Lawrence wrote most of the first draft of The Seven Pillars of Wisdom in France during the spring of 1919, while at the Paris Peace Conference. After the railway-related loss of that first manuscript, Lawrence rewrote the book from memory. He had to. Like so many reckless authors, he had destroyed (burned, probably) most of his working notes, some written on army message pads while in Arabia. Some notes were also in the stolen briefcase. The rewrite took Lawrence three months. Unusually for a lost-manuscript author, he preferred his original work. “It was shorter, snappier, and more truthful than the present version,” he wrote in a letter to Frederic Manning in 1930.

Lawrence sold the first three chapters of his second draft to Robert Graves, who published them in an American journal, The World’s Work, between July and October 1921. Those three chapters are all that remain of the 400,000-word second draft. Lawrence wasn’t satisfied with it and, sticking with the proven successful method of dealing with poor quality prose by pyrotechnic means, burned it with a blow lamp in 1922.

It was the third draft — although he still considered it “diffuse and unsatisfactory”, it escaped pyrotechnic attentions — that became the first edition of the book. The original manuscript of that draft is now in the Bodleian Library in Oxford.

However, Lawrence published the first edition mainly to circulate to friends and literary critics, not the public. Just eight copies were typeset and printed at the works of the Oxford Times newspaper; it was cheaper, in those days, than getting copies typewritten. This is the version of the book the world now calls the “Oxford text”. Lawrence corrected six copies of the proofs and had them bound. Of the original eight copies printed, only those six copies remain at large in the world. Lawrence’s own bound copy, in which he made further amendments in response to the comments of his readers, was sold at auction at Christie’s, New York, in May 2001. The buyer paid nearly one million dollars.

An article in the press asking for the return of the manuscript

An article in the press asking for the return of the manuscript

What happened to the lost manuscript? Lawrence telephoned Reading Station from Oxford an hour after the discovery of the loss, but there was no sign of his writing. Despite articles, offers of a reward, and pleas in the press, no one came forward and nothing of the original manuscript was ever recovered.

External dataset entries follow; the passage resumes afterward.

(** * simplerr/errors: error chains, stack capture and rendering

    A shallow embedding of the Go package
    [github.com/StevenACoffman/simplerr/errors]:

    - [stack.go]      : [Stack], [Callers], [ElideSharedStackSuffix];
    - [with.go]       : the combinator [With] and the methods of [wrapper];
    - [withstack.go]  : [WithStack], [getEntries], [formatEntries];
    - [withfields.go] : [WrapWithFields], [getFields], [GetFields];
    - [stderrors.go]  : [Is], [As];
    - [wrap.go]       : [Wrap];
    - [sentry.go]     : [ExtractSentryStacktrace], [convertPkgStack],
                        [parsePrintedStack] and its helpers, the names of
                        functions and packages, [NewSentryStacktrace];
    - the file of the error kinds : [getErrorKind], [newError].

    Go values are modelled as follows.  A slice is a [list], an [int] index
    that never goes below zero is a [nat], an index that may be [-1] is a
    [Z].  A nilable pointer or interface is an [option].  A heap cell that
    is compared by address carries an [ident].  A map is a [gmap].  A loop
    that walks an error chain is a function defined by well-founded
    recursion on the depth of the chain.  What is written to an
    [fmt.State] or a buffer is the [string] written so far, and a function
    that can panic returns an [option]. *)

From Stdlib Require Import ZArith Lia Ascii.
From stdpp Require Import gmap strings list fin_maps pretty sorting.
From Equations Require Import Equations.

Local Open Scope Z_scope.
Local Open Scope nat_scope.

(* ================================================================== *)
(** * Part I: definitions *)
(* ================================================================== *)

(** ** The functions of Go's [strings] package that the code calls

    A Go string is a sequence of bytes, here a [string] of the Standard
    Library.  Only byte-level functions are defined here; [TrimSpace] and
    [strconv.Atoi], whose results depend on Unicode tables and on the
    width of [int], are parameters of the sections that use them. *)
Module GoStrings.

(** [len(s)]. *)
Definition len (s : string) : nat := String.length s.

(** [strings.HasPrefix(s, prefix)]. *)
Definition HasPrefix (s prefix : string) : bool := String.prefix prefix s.

(** [s[i:]] for [i <= len(s)]. *)
Fixpoint slice_from (i : nat) (s : string) : string :=
  match i, s with
  | S i', String _ s' => slice_from i' s'
  | _, _ => s
  end.

(** [s[:i]] for [i <= len(s)]. *)
Fixpoint slice_to (i : nat) (s : string) : string :=
  match i, s with
  | S i', String c s' => String c (slice_to i' s')
  | _, _ => EmptyString
  end.

(** [strings.TrimPrefix(s, prefix)]. *)
Definition TrimPrefix (s prefix : string) : string :=
  if HasPrefix s prefix then slice_from (len prefix) s else s.

(** [strings.Split(s, sep)] for a separator of one byte: the pieces of [s]
    between the occurrences of [sep], one more than there are occurrences. *)
Fixpoint Split1 (s : string) (sep : ascii) : list string :=
  match s with
  | EmptyString => [EmptyString]
  | String c s' =>
      if Ascii.eqb c sep then EmptyString :: Split1 s' sep
      else match Split1 s' sep with
           | piece :: pieces => String c piece :: pieces
           | [] => [String c EmptyString]
           end
  end.

(** [strings.LastIndexByte(s, c)]: the index of the last [c] in [s], or [-1]. *)
Fixpoint LastIndexByte_from (i : Z) (s : string) (c : ascii) : Z :=
  match s with
  | EmptyString => (-1)%Z
  | String x s' =>
      let later := LastIndexByte_from (i + 1)%Z s' c in
      if (0 <=? later)%Z then later
      else if Ascii.eqb x c then i else (-1)%Z
  end.

Definition LastIndexByte (s : string) (c : ascii) : Z :=
  LastIndexByte_from 0%Z s c.

(** [strings.ReplaceAll(s, old, new)] for a non-empty [old]: the
    occurrences of [old] are replaced from left to right and do not
    overlap.  [skip] counts the bytes of a replaced occurrence that are
    still to be passed over. *)
Fixpoint ReplaceAll_from (skip : nat) (s old new : string) : string :=
  match s with
  | EmptyString => EmptyString
  | String c s' =>
      match skip with
      | S k => ReplaceAll_from k s' old new
      | O =>
          if HasPrefix s old
          then new +:+ ReplaceAll_from (len old - 1) s' old new
          else String c (ReplaceAll_from 0 s' old new)
      end
  end.

Definition ReplaceAll (s old new : string) : string :=
  ReplaceAll_from 0 s old new.

(** The line feed and the tab. *)
Definition LF : ascii := Ascii.ascii_of_nat 10.
Definition TAB : ascii := Ascii.ascii_of_nat 9.
Definition nl : string := String LF EmptyString.
Definition tab : string := String TAB EmptyString.

End GoStrings.

Import GoStrings.

(** ** stack.go: program counters and suffix elision *)

(** [uintptr]: a program counter. *)
Definition uintptr := Z.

There are those who say that there was no thief at Reading, but that Lawrence, true to form when it came to manuscript destruction, burned the pages. Or lost the briefcase deliberately. It wouldn’t have been difficult. It was in a bank messenger’s bag — the kind, Lawrence said later, that usually holds gold. Tempting.

If that “more truthful” version of The Seven Pillars had ever been published, would it have become the enduring masterpiece we have today? Or did Lawrence, between 1919 and 1922, teach himself how to write? In 1919, he was a soldier. By 1922, after correspondence with E. M. Forster, Siegfried Sassoon and George Bernard Shaw, he wanted to be a writer. He wanted to produce a book that would be “an English fourth” on an exclusive bookshelf that contained Dostoevsky’s The Brothers Karamazov, Nietzsche’s Also Sprach Zarathustra, and Melville’s Moby-Dick.

In The Sunday Times in August, 1920, Lawrence wrote about the country he called Mesopotamia — the one which we would later call Iraq:

“The people of England have been led in Mesopotamia into a trap from which it will be hard to escape with dignity and honour. They have been tricked into it by a steady withholding of information. The Baghdad communiques are belated, insincere, incomplete. Things have been far worse than we have been told, our administration more bloody and inefficient than the public knows.”

I’d say T. E. didn’t need too many lessons on writing. But if that Reading manuscript ever turns up, we’ll know.